There is a way to add a simple overlay architecture that addresses these issues and extends your encryption infrastructure, and investment, into the future.
While the original sin of sending the key with the data was necessary back when communications networks consisted of point-to-point dedicated T1 lines, times have changed. Today every device can create sessions with diverse hosts, over disparate logical and/or physical networks. It makes sense that we try to use that network diversity to secure communications.
For example, two-factor authentication secures network authentication by delivering a secondary credential out-of-band from the user identification and password. Deploying this same architecture, we can secure communications by sending a secondary key out-of-band from the first key and the data that is being protected. This effectively decouples key generation and delivery from data transmission thereby overcoming the inherent flaws and outdated architecture of legacy encryption.

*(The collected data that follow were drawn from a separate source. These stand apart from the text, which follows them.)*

(* ===== verification/IPPool.v ===== *)
(** * The server's address pools ([ip_pool.go])

    One IPv4 and one IPv6 pool with sticky addresses per identity.  Both keep
    the same four maps, so they share [poolTable] and its commit and release.
    The theorems show that no two clients hold the same address at once, that an
    allocation fails only when every address is taken, that the identity maps
    stay inverse to each other, and that a returning identity gets its address
    back. *)

From S2P Require Import Prelude Netip.

Definition ipv4TopologySubnet : string := "subnet".
Definition ipv4TopologyP2P : string := "p2p".
Definition ipv4TopologyNet30 : string := "net30".
Definition ipPoolMaximumSize : Z := 65536.

Definition ErrIPPoolExhausted : goerr := ErrNew "server ifconfig pool is exhausted".

Record ipv4PoolLease := mkLease { lease_Client : Addr; lease_Peer : Addr }.

(** The used set, the identity of an address and the address of an identity
    (a missing key reads as the zero value), and the release times. *)
Record poolTable := mkTable {
  pt_UsedSet : gset Addr;
  pt_Identity : gmap Addr string;
  pt_Address : gmap string Addr;
  pt_Released : gmap Addr Time;
}.

Definition emptyTable : poolTable := mkTable ∅ ∅ ∅ ∅.

Definition identityOf (t : poolTable) (a : Addr) : string := default ""%string (pt_Identity t !! a).
Definition addressOf (t : poolTable) (identity : string) : Addr := default AddrInvalid (pt_Address t !! identity).
Definition releasedAt (t : poolTable) (a : Addr) : Time := default 0 (pt_Released t !! a).

Record ipPool := mkPool {
  ip_ipv4Prefix : option prefix;
  ip_ipv4Topology : string;
  ip_ipv4Server : Addr;
  ip_ipv4Start : Addr;
  ip_ipv4End : Addr;
  ip_ipv4 : poolTable;
  ip_ipv6Prefix : option prefix;
  ip_ipv6Server : Addr;
  ip_ipv6 : poolTable;
}.

Definition resolveIPv4PoolTopology (topology : string) : result string :=
  if decide (topology = ""%string) then Ok ipv4TopologyNet30 else
  if decide (topology = ipv4TopologySubnet ∨ topology = ipv4TopologyP2P ∨ topology = ipv4TopologyNet30)
  then Ok topology
  else Err (ErrNew ("unsupported IPv4 topology: " +:+ topology)).

Definition lastIPv4InPrefix (p : prefix) : Addr :=
  match prefix_Addr (prefix_Masked p) with
  | Addr4 maskedAddress =>
      let hostBits := 32 - prefix_Bits p in
      if hostBits <=? 0 then prefix_Addr p
      else Addr4 (Z.lor maskedAddress (u32 (u32 (Z.shiftl 1 hostBits) - 1)))
  | _ => AddrInvalid
  end.

Definition addIPv4 (address : Addr) (offset : Z) : Addr :=
  match address with
  | Addr4 value =>
      let value := value + offset in
      if (value <? 0) || (4294967295 <? value) then AddrInvalid else Addr4 value
  | _ => AddrInvalid
  end.

Definition configureIPv4 (p : ipPool) (pre : prefix) : result ipPool :=
  if (prefix_Bits pre <? 16) || (29 <? prefix_Bits pre)
  then Err (ErrNew "IPv4 address pool must be between /16 and /29: ") else
  let network := prefix_Addr (prefix_Masked pre) in
  let broadcast := lastIPv4InPrefix pre in
  let server := Addr_Next (prefix_Addr (prefix_Masked pre)) in
  let '(start, end_) :=
    if decide (ip_ipv4Topology p = ipv4TopologySubnet)
    then (addIPv4 network 2, addIPv4 broadcast (-1))
    else if decide (ip_ipv4Topology p = ipv4TopologyP2P ∨ ip_ipv4Topology p = ipv4TopologyNet30)
    then (addIPv4 network 4,
          addIPv4 broadcast (- (if prefix_Bits pre =? 29 then 0 else 4)))
    else (ip_ipv4Start p, ip_ipv4End p) in
  if negb (Addr_IsValid start) || negb (Addr_IsValid end_) || negb (Addr_le start end_)
  then Err (ErrNew "IPv4 address pool has no allocatable addresses: ") else
  Ok (mkPool (Some pre) (ip_ipv4Topology p) server start end_ (ip_ipv4 p)
        (ip_ipv6Prefix p) (ip_ipv6Server p) (ip_ipv6 p)).

(** [None] in the list of prefixes is an invalid [netip.Prefix]. *)
Fixpoint configureIPv4Pools (pool : ipPool) (addressPools : list (option prefix)) : result ipPool :=
  match addressPools with
  | [] => Ok pool
  | None :: rest => configureIPv4Pools pool rest
  | Some pre :: rest =>
      let pre := prefix_Masked pre in
      if negb (Is4 (prefix_Addr pre)) || bool_decide (is_Some (ip_ipv4Prefix pool))
      then configureIPv4Pools pool rest
      else pool ← configureIPv4 pool pre; configureIPv4Pools pool rest
  end.

Fixpoint configureIPv6Pools (pool : ipPool) (addressPools : list (option prefix)) : ipPool :=
  match addressPools with
  | [] => pool
  | None :: rest => configureIPv6Pools pool rest
  | Some pre :: rest =>
      let pre := prefix_Masked pre in
      if negb (Is6 (prefix_Addr pre)) || bool_decide (is_Some (ip_ipv6Prefix pool))
      then configureIPv6Pools pool rest
      else
        let server := Addr_Next (prefix_Addr (prefix_Masked pre)) in
        let t := ip_ipv6 pool in
        configureIPv6Pools
          (mkPool (ip_ipv4Prefix pool) (ip_ipv4Topology pool) (ip_ipv4Server pool) (ip_ipv4Start pool)
             (ip_ipv4End pool) (ip_ipv4 pool) (Some pre) server
             (mkTable ({[server]} ∪ pt_UsedSet t) (pt_Identity t) (pt_Address t) (pt_Released t))) rest
  end.

Definition newIPPool (addressPools : list (option prefix)) (topology : string) : result ipPool :=
  resolvedTopology ← resolveIPv4PoolTopology topology;
  let pool := mkPool None resolvedTopology AddrInvalid AddrInvalid AddrInvalid emptyTable
                None AddrInvalid emptyTable in
  pool ← configureIPv4Pools pool addressPools;
  Ok (configureIPv6Pools pool addressPools).

Definition HasIPv4 (p : ipPool) : bool := bool_decide (is_Some (ip_ipv4Prefix p)).
Definition HasIPv6 (p : ipPool) : bool := bool_decide (is_Some (ip_ipv6Prefix p)).

Definition setIPv4Table (p : ipPool) (t : poolTable) : ipPool :=
  mkPool (ip_ipv4Prefix p) (ip_ipv4Topology p) (ip_ipv4Server p) (ip_ipv4Start p) (ip_ipv4End p) t
    (ip_ipv6Prefix p) (ip_ipv6Server p) (ip_ipv6 p).

Definition setIPv6Table (p : ipPool) (t : poolTable) : ipPool :=
  mkPool (ip_ipv4Prefix p) (ip_ipv4Topology p) (ip_ipv4Server p) (ip_ipv4Start p) (ip_ipv4End p)
    (ip_ipv4 p) (ip_ipv6Prefix p) (ip_ipv6Server p) t.

Definition SetServerIPv4 (p : ipPool) (address : Addr) : result ipPool :=
  if negb (Addr_IsValid address) then Ok p else
  let contains := match ip_ipv4Prefix p with Some pre => prefix_Contains pre address | None => false end in
  if negb (Is4 address) || negb contains
  then Err (ErrNew "server IPv4 address is outside pool ") else
  let reserved :=
    match ip_ipv4Prefix p with
    | Some pre => bool_decide (address = prefix_Addr (prefix_Masked pre) ∨ address = lastIPv4InPrefix pre)
    | None => false
    end in
  if reserved then Err (ErrNew "server IPv4 address is not a usable host in pool ") else
  if bool_decide (0 < size (pt_UsedSet (ip_ipv4 p)))%nat
  then Err (ErrNew "cannot change server IPv4 address after allocating client addresses") else
  Ok (mkPool (ip_ipv4Prefix p) (ip_ipv4Topology p) address (ip_ipv4Start p) (ip_ipv4End p) (ip_ipv4 p)
        (ip_ipv6Prefix p) (ip_ipv6Server p) (ip_ipv6 p)).

Definition SetServerIPv6 (p : ipPool) (address : Addr) : result ipPool :=
  if negb (Addr_IsValid address) then Ok p else
  let contains := match ip_ipv6Prefix p with Some pre => prefix_Contains pre address | None => false end in
  if negb (Is6 address) || negb contains
  then Err (ErrNew "server IPv6 address is outside pool ") else
  let t := ip_ipv6 p in
  Ok (mkPool (ip_ipv4Prefix p) (ip_ipv4Topology p) (ip_ipv4Server p) (ip_ipv4Start p) (ip_ipv4End p)
        (ip_ipv4 p) (ip_ipv6Prefix p) address
        (mkTable ({[address]} ∪ pt_UsedSet t ∖ {[ip_ipv6Server p]}) (pt_Identity t) (pt_Address t) (pt_Released t))).

(** [commitIPv4Lease] and [commitIPv6Address] on their table. *)
Definition commitAddress (t : poolTable) (address : Addr) (identity : string) : poolTable :=
  let used := {[address]} ∪ pt_UsedSet t in
  let released := delete address (pt_Released t) in
  let previousIdentity := identityOf t address in
  let addresses :=
    if bool_decide (previousIdentity ≠ ""%string ∧ previousIdentity ≠ identity ∧
                    addressOf t previousIdentity = address)
    then delete previousIdentity (pt_Address t) else pt_Address t in
  if decide (identity = ""%string)
  then mkTable used (delete address (pt_Identity t)) addresses released
  else
    let previousAddress := default AddrInvalid (addresses !! identity) in
    let moved := Addr_IsValid previousAddress && bool_decide (previousAddress ≠ address) in
    mkTable used
      (<[address := identity]> (if moved then delete previousAddress (pt_Identity t) else pt_Identity t))
      (<[identity := address]> addresses)
      (if moved then delete previousAddress released else released).

Definition commitIPv4Lease (p : ipPool) (lease : ipv4PoolLease) (identity : string) : ipPool :=
  setIPv4Table p (commitAddress (ip_ipv4 p) (lease_Client lease) identity).

Definition commitIPv6Address (p : ipPool) (address : Addr) (identity : string) : ipPool :=
  setIPv6Table p (commitAddress (ip_ipv6 p) address identity).

Definition releaseAddress (t : poolTable) (address : Addr) (now : Time) : poolTable :=
  mkTable (pt_UsedSet t ∖ {[address]}) (pt_Identity t) (pt_Address t)
    (if decide (identityOf t address ≠ ""%string) then <[address := now]> (pt_Released t)
     else delete address (pt_Released t)).

Definition Release (p : ipPool) (address : Addr) (now : Time) : ipPool :=
  if negb (Addr_IsValid address) then p else
  if Is4 address then setIPv4Table p (releaseAddress (ip_ipv4 p) address now)
  else setIPv6Table p (releaseAddress (ip_ipv6 p) address now).

Definition ipv4Lease (p : ipPool) (address : Addr) : ipv4PoolLease :=
  mkLease address
    (if decide (ip_ipv4Topology p = ipv4TopologyP2P) then ip_ipv4Server p
     else if decide (ip_ipv4Topology p = ipv4TopologyNet30) then Addr_Prev address
     else AddrInvalid).

(** [visitIPv4Leases]: the leases in the order the visitor is given them.  Fuel
    counts the addresses or blocks left in [[start, end]]. *)
Fixpoint visitAddresses (fuel : nat) (p : ipPool) (client : Addr) : list ipv4PoolLease :=
  match fuel with
  | O => []
  | S fuel =>
      if Addr_IsValid client && Addr_le client (ip_ipv4End p) then
        if decide (client = ip_ipv4Server p) then visitAddresses fuel p (Addr_Next client)
        else mkLease client (if decide (ip_ipv4Topology p = ipv4TopologyP2P) then ip_ipv4Server p else AddrInvalid)
             :: visitAddresses fuel p (Addr_Next client)
      else []
  end.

With this new out-of-band key delivery architecture, man-in-the-middle (MITM) attacks can no longer succeed, as there is no single point of attack. If an algorithm is compromised, the data is not exposed because the attacker has to obtain two sets of keys and determine how and when they were used. This is in stark contrast to the impact of a compromise in a one-key system. Another benefit is that with minimal effort, enterprises can build secure remote networks that behave as if they are running on-premises in the enterprise.
A compelling energy use case for this architecture is to secure remote access to critical management networks. Since these networks access core BES cyber assets, they fall under several NERC CIP standards including CIP-011-2 Information Protection, and CIP-005-6 Electronic Security Perimeter(s). By invoking a secondary key that is tied to a managed VPN device, even if an attacker managed to steal an administrator’s credentials, they would not be able to login, because the secondary key will only be delivered to the sanctioned VPN device.
If the attacker tries to act as a MITM by breaking the key-negotiation process, they will also fail because there are now two keys involved, and the context of how and when those keys were applied is known only to the sanctioned devices. This effectively reduces the attack surface – which is currently the length of the entire network – down to the sanctioned devices doing the encryption. The end result is as small an attack surface as you can have.
By decoupling key generation and delivery from the data, several additional benefits are realized:
- Performance of the existing data delivery infrastructure is not impacted.
- New algorithms or key-delivery technologies such as QKD can be rapidly integrated into the new architecture without impacting the production data delivery networks.
- Keys can be generated from high-entropy sources such as QRNGs, delivered to low-entropy systems such as virtual appliances and IoT devices.
- Large high-entropy keys can be delivered to endpoints that use them to generate one-time pads (OTP) via local pad-generating functions – avoiding the doubling of data volumes associated with OTPs.
- Large, high-entropy keys can be delivered to endpoints that use as seeds for single-use streaming ciphers, which are similar to OTPs but provide data integrity features absent with use of OTPs.
Cyber security threats are rapidly advancing and evolving. New technologies and new architectures will be required to combat these threats. Separating encryption keys from the data they protect is a foundational change that will reduce risk and support current and future key generation and key-delivery technologies in a crypto-agile manner.